Sacha Bootsma, director of the World Health Organization’s office in the Gaza Strip, told ABC News on Friday that there was a major shortage in medical supplies and fuel, as hospitals were currently running on ventilators.
The United States has deployed its deputy assistant secretary of state for Israel and Palestinian affairs, Hady Amr, to the Middle East to meet with leaders from both sides in the coming days. President Joe Biden had a telephone call with Netanyahu on Wednesday, while U.S. Secretary of State Antony Blinken has spoken to leaders on both sides.
Israel and the U.S. both consider Hamas a terrorist organization.

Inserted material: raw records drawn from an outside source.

(* ===== verification/AttentionRules.v ===== *)
(** * What the attention queue promises

    [AttentionRules]: every transition leaves a queue that the next reading
    accepts, the life cycle of a request, what a response and a consumption
    rest on, and idempotent requests. *)
From S2P Require Import Prelude Effects Json Sha256 Datetime Timestamps Permissions PermissionRules Attention.
Open Scope Z_scope.

Section Queue.
Context {T : Type} {TT : Timestamp T} {LT : TimestampLaws T}.
Implicit Types (env : Env (T:=T)) (s : store (T:=T)) (r : row (T:=T)) (rows : list (row (T:=T))) (q : request (T:=T)).

(** ** Well-formed rows and queues *)
Record row_wf r : Prop := {
  wf_shape : _request_shape (row_request r) = Done ();
  wf_id : is_Some (strip_prefix "attention_" (request_id r));
  wf_fingerprint : row_fingerprint r = fingerprint (row_request r);
  wf_status : status r ∈ STATUSES;
  wf_revision : revision r = Z.of_nat (length (history r));
  wf_answered : status r ∈ ["responded"; "consumed"] → is_Some (row_response r);
  wf_events : events_ok (history r) = true;
  wf_last : ∃ e, last (history r) = Some e ∧ event_name e = expected_event r (event_name e);
  wf_response : match row_response r with
    | Some x => response_ok r x = true
    | None => Forall (λ e, event_name e ∉ ["responded"; "consumed"]) (history r)
    end;
}.
Lemma row_ok_wf r : row_ok r = true ↔ row_wf r.
Proof.
  unfold row_ok. rewrite !andb_true_iff. split.
  - intros ((((((((Hs & Hi) & Hf) & Hst) & Hrev) & Ha) & He) & Hl) & Hr).
    apply bool_decide_eq_true in Hi, Hf, Hst. apply Z.eqb_eq in Hrev. split; try done.
    + by destruct (_request_shape _) as [[]|].
    + intros Hin. apply orb_true_iff in Ha as [Ha|Ha]; [by rewrite bool_decide_true in Ha|by apply bool_decide_eq_true in Ha].
    + destruct (last _) as [e|]; [|done]. apply bool_decide_eq_true in Hl. eauto.
    + destruct (row_response r); [done|]. apply forallb_Forall in Hr.
      eapply Forall_impl; [done|]. intros e He'. by apply negb_true_iff, bool_decide_eq_false in He'.
  - intros [Hs Hi Hf Hst Hrev Ha He [e [Hl Hn]] Hr]. rewrite Hs, Hl. split_and!; try done.
    + by apply bool_decide_eq_true.
    + by apply bool_decide_eq_true.
    + by apply bool_decide_eq_true.
    + by apply Z.eqb_eq.
    + case_bool_decide; [|done]. apply bool_decide_eq_true. eauto.
    + by apply bool_decide_eq_true.
    + destruct (row_response r); [done|]. apply forallb_Forall. eapply Forall_impl; [done|]. intros e' He'.
      by apply negb_true_iff, bool_decide_eq_false.
Qed.
Definition row_key r : string := key (row_request r).
Lemma validate_rows ids keys rows : _validate ids keys rows = true ↔
  Forall row_wf rows ∧ NoDup (request_id <$> rows) ∧ NoDup (row_key <$> rows) ∧
  Forall (λ r, request_id r ∉ ids ∧ row_key r ∉ keys) rows.
Proof.
  revert ids keys. induction rows as [|r rows IH]; intros ids keys; simpl; [split; [by repeat constructor|done]|].
  rewrite !andb_true_iff, IH, row_ok_wf, !negb_true_iff, !bool_decide_eq_false, !Forall_cons. fold (row_key r).
  rewrite !NoDup_cons, !list_elem_of_fmap, !Forall_forall. split.
  - intros (((Hi & Hk) & Hr) & Hrows & Hni & Hnk & Hout). split_and!; try done.
    + intros (x & Heq & Hx). destruct (Hout x Hx) as [Hx' _]. apply Hx'. rewrite <-Heq. set_solver.
    + intros (x & Heq & Hx). destruct (Hout x Hx) as [_ Hx']. apply Hx'. rewrite <-Heq. set_solver.
    + intros x Hx. destruct (Hout x Hx). set_solver.
  - intros ((Hr & Hrows) & (Hi & Hni) & (Hk & Hnk) & (Hi' & Hk') & Hout). split_and!; try done.
    intros x Hx. destruct (Hout x Hx). split; intros [Heq|?]%elem_of_cons; try done; [apply Hi|apply Hk]; eauto.
Qed.
Definition queue_wf rows : Prop := Forall row_wf rows ∧ NoDup (request_id <$> rows) ∧ NoDup (row_key <$> rows).
Lemma validate_wf rows : _validate [] [] rows = true ↔ queue_wf rows.
Proof.
  rewrite validate_rows. unfold queue_wf. split; [naive_solver|]. intros (? & ? & ?). split_and!; try done.
  apply Forall_forall. set_solver.
Qed.

(** ** The row a call works on *)
Lemma find_Done rows id r : _find rows id = Done r → r ∈ rows ∧ request_id r = id.
Proof.
  induction rows as [|x rows IH]; simpl; [done|]. case_bool_decide; [intros [= <-]; set_solver|].
  intros (? & ?)%IH. set_solver.
Qed.
Lemma replace_row_fmap {A} (f : row → A) id r' rows : (∀ r, r ∈ rows → request_id r = id → f r = f r') →
  f <$> replace_row id r' rows = f <$> rows.
Proof.
  induction rows as [|x rows IH]; intros Hf; [done|]. simpl. case_bool_decide as Hx; simpl.
  - f_equal. symmetry. apply Hf; set_solver.
  - f_equal. apply IH. set_solver.
Qed.
Lemma replace_row_elem id r' rows x : x ∈ replace_row id r' rows → x = r' ∨ x ∈ rows.
Proof. induction rows as [|y rows IH]; simpl; [by right|]. case_bool_decide; rewrite ?elem_of_cons; naive_solver. Qed.
Lemma same_id rows r r' : NoDup (request_id <$> rows) → r ∈ rows → r' ∈ rows → request_id r = request_id r' → r = r'.
Proof.
  intros Hnd Hr Hr' Heq. apply list_elem_of_lookup in Hr as [i Hi], Hr' as [j Hj].
  assert (i = j) as ->; [|congruence]. eapply NoDup_lookup; [done|..]; rewrite list_lookup_fmap, ?Hi, ?Hj; simpl; by rewrite ?Heq.
Qed.
Lemma replace_wf rows r r' : queue_wf rows → r ∈ rows → request_id r' = request_id r → row_key r' = row_key r → row_wf r' →
  queue_wf (replace_row (request_id r) r' rows).
Proof.
  intros (Hwf & Hids & Hkeys) Hr Hid Hkey Hr'.
  assert (∀ x, x ∈ rows → request_id x = request_id r → x = r) as Huniq by (intros; by eapply same_id).
  split_and!.
  - apply Forall_forall. intros x [-> | Hx]%replace_row_elem; [done|]. by eapply Forall_forall in Hwf.
  - rewrite replace_row_fmap; [done|]. intros x Hx Hxr. by rewrite Hid.
  - rewrite replace_row_fmap; [done|]. intros x Hx Hxr. by rewrite (Huniq x), Hkey.
Qed.

(** ** Transitions keep rows well formed *)
Lemma events_ok_snoc (es : list (event (T:=T))) e : events_ok es = true → is_requested e = false → nonempty (event_actor e) = true →
  events_ok (es ++ [e]) = true.
Proof.
  destruct es as [|e0 es]; [done|]. simpl. rewrite !forallb_app, !andb_true_iff. simpl. intros ((? & ?) & ? & ?) -> ->. done.
Qed.
Lemma event_wf st x e r : row_wf r → is_requested e = false → nonempty (event_actor e) = true → st ∈ STATUSES →
  (st ∈ ["responded"; "consumed"] → is_Some x) → event_name e = expected_event (_event st x e r) (event_name e) →
  match x with
  | Some y => response_ok (_event st x e r) y = true
  | None => row_response r = None ∧ event_name e ∉ ["responded"; "consumed"]
  end → row_wf (_event st x e r).
Proof.
  intros Hwf He Ha Hst Hx Hlast Hres. destruct Hwf. split; try done.
  - by apply events_ok_snoc.
  - exists e. split; [apply last_snoc|done].
  - simpl. destruct x; [done|]. destruct Hres as [Hnone Hname]. rewrite Hnone in wf_response0.
    apply Forall_app. split; [done|by repeat constructor].
Qed.
Lemma response_ok_event st x e r y : is_response e = false → response_ok (_event st x e r) y = response_ok r y.
Proof.
  intros He. unfold response_ok. simpl. rewrite filter_app, filter_cons_False, filter_nil, app_nil_r; [done|]. by rewrite He.
Qed.
(** A row that is still open was only asked. *)
Lemma open_row r : row_wf r → status r = "open" → revision r = 1 ∧ row_response r = None ∧ ∃ a t, history r = [Requested a t].
Proof.
  intros [_ _ _ _ Hrev _ He (e & Hlast & Hname) Hres] Hopen. unfold expected_event in Hname. rewrite Hopen in Hname. simpl in Hname.
  assert (∃ a t, history r = [Requested a t]) as (a & t & Hh).
  { destruct (history r) as [|e0 rest] eqn:Hh; [done|]. unfold events_ok in He. rewrite !andb_true_iff in He. destruct He as [[H0 Hrest] _].
    destruct rest as [|e1 rest _] using rev_ind.
    - apply bool_decide_eq_true in H0. destruct e0; try done. eauto.
    - rewrite app_comm_cons, last_snoc in Hlast. injection Hlast as ->.
      rewrite forallb_app, andb_true_iff in Hrest. destruct Hrest as [_ Hrest]. simpl in Hrest. unfold is_requested in Hrest.
      by rewrite Hname in Hrest. }
  rewrite Hh in Hrev, Hres. split; [done|]. split; [|eauto]. destruct (row_response r) as [x|]; [|done]. exfalso.
  unfold response_ok in Hres. rewrite Hh in Hres. simpl in Hres. rewrite !andb_true_iff in Hres. naive_solver.
Qed.
Lemma t_eqb_refl (t : T) : t_eqb t t = true.
Proof. unfold t_eqb. by rewrite t_leb_refl. Qed.
Lemma strip_response x : bool_decide (is_Some (strip_prefix "response_" ("response_" +:+ x))) = true.
Proof. apply bool_decide_eq_true. simpl. eauto. Qed.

The U.S. government has voiced support for a two-state solution to the Israeli-Palestinian conflict, which would create an independent Israel and Palestine.
Conflict between Israelis and Palestinians has raged on for decades, but tensions have heightened in recent weeks over a long-running legal battle on the potential expulsion of Palestinians from their Jerusalem homes.
Hundreds of thousands of Palestinians fled or were displaced from their homes during a war that accompanied Israel’s creation in 1948. Some Palestinian refugees were rehoused in east Jerusalem by the Jordanian government in the 1950s — before Israel captured the city from Jordan during the 1967 war. Now, several Palestinian families are facing possible eviction from land that Jewish settlers claim they lost to Arabs during the 1948 war. Israeli law allows citizens to take back such land but it does not allow Palestinians to do the same.